• EXERCISE GOAL: In the listing below, a line holding "fmt.Println / fmt.Fprintln *)" and a line holding "(path : string)" mark the range. Retype both exactly, with all lines between them.

═══ DATA TO EXAMINE

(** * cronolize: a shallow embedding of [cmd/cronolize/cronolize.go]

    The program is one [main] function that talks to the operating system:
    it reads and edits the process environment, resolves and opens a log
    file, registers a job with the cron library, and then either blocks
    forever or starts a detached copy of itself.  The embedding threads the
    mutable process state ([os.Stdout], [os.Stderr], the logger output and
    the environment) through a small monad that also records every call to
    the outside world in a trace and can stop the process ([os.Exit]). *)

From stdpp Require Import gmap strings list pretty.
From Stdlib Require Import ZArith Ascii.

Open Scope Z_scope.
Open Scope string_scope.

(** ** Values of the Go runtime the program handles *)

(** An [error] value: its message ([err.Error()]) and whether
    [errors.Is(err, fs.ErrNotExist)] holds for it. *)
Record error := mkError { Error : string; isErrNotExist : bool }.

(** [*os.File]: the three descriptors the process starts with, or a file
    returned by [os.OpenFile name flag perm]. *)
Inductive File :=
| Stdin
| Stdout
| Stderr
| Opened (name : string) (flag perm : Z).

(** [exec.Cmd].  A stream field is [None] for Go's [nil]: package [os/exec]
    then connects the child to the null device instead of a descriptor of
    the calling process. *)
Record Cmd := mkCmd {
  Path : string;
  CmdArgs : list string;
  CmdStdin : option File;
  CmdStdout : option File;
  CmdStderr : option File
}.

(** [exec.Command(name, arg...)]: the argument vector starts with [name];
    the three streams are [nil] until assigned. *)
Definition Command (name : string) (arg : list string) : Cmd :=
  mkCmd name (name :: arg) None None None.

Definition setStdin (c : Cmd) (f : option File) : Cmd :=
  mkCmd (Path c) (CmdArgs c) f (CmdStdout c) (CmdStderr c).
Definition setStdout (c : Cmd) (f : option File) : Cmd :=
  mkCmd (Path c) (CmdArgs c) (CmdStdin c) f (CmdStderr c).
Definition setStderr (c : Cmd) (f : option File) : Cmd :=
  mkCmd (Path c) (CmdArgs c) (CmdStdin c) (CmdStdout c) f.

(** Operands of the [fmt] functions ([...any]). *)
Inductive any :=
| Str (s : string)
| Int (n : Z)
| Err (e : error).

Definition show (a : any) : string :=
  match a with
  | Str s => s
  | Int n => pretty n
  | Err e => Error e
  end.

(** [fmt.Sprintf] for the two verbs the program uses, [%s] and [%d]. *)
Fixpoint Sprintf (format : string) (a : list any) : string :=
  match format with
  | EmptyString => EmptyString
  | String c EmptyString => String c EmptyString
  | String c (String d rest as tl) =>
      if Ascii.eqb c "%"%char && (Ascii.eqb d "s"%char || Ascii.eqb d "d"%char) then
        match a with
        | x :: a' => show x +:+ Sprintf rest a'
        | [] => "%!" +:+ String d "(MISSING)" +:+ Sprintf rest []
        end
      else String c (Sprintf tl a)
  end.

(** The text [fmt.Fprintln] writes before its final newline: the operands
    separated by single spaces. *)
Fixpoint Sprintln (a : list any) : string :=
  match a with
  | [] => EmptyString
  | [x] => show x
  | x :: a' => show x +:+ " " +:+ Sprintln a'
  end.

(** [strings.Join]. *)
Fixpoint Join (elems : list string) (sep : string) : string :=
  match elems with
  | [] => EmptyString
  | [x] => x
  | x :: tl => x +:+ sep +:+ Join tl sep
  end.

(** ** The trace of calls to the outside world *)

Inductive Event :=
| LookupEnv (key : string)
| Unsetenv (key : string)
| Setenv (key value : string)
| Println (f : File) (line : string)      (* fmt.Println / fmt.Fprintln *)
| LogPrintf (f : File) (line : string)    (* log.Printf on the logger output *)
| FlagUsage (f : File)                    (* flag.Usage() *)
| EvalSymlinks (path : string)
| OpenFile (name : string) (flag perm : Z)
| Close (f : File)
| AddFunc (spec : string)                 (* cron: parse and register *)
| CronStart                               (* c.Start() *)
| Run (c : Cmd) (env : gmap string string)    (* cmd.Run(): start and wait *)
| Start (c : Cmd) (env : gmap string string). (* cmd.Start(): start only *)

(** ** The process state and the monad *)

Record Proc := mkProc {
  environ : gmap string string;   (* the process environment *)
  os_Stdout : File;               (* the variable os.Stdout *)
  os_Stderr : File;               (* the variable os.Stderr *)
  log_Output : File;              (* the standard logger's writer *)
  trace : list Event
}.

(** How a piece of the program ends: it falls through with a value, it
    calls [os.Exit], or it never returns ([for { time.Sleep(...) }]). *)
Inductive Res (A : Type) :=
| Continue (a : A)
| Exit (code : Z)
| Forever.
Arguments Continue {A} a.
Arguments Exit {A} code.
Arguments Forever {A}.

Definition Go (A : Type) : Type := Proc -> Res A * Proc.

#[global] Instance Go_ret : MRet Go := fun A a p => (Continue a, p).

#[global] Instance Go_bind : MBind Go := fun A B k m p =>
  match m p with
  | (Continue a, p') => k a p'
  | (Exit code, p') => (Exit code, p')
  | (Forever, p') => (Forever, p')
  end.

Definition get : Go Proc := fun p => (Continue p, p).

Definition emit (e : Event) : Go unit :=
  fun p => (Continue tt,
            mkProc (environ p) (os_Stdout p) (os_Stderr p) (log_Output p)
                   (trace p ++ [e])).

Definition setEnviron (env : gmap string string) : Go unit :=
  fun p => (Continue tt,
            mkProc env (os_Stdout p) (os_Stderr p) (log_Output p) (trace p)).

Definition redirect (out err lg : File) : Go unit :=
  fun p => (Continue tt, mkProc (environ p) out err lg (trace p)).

══════

• RESULT OF THIS EXERCISE:
| Println (f : File) (line : string)      (* fmt.Println / fmt.Fprintln *)
| LogPrintf (f : File) (line : string)    (* log.Printf on the logger output *)
| FlagUsage (f : File)                    (* flag.Usage() *)
| EvalSymlinks (path : string)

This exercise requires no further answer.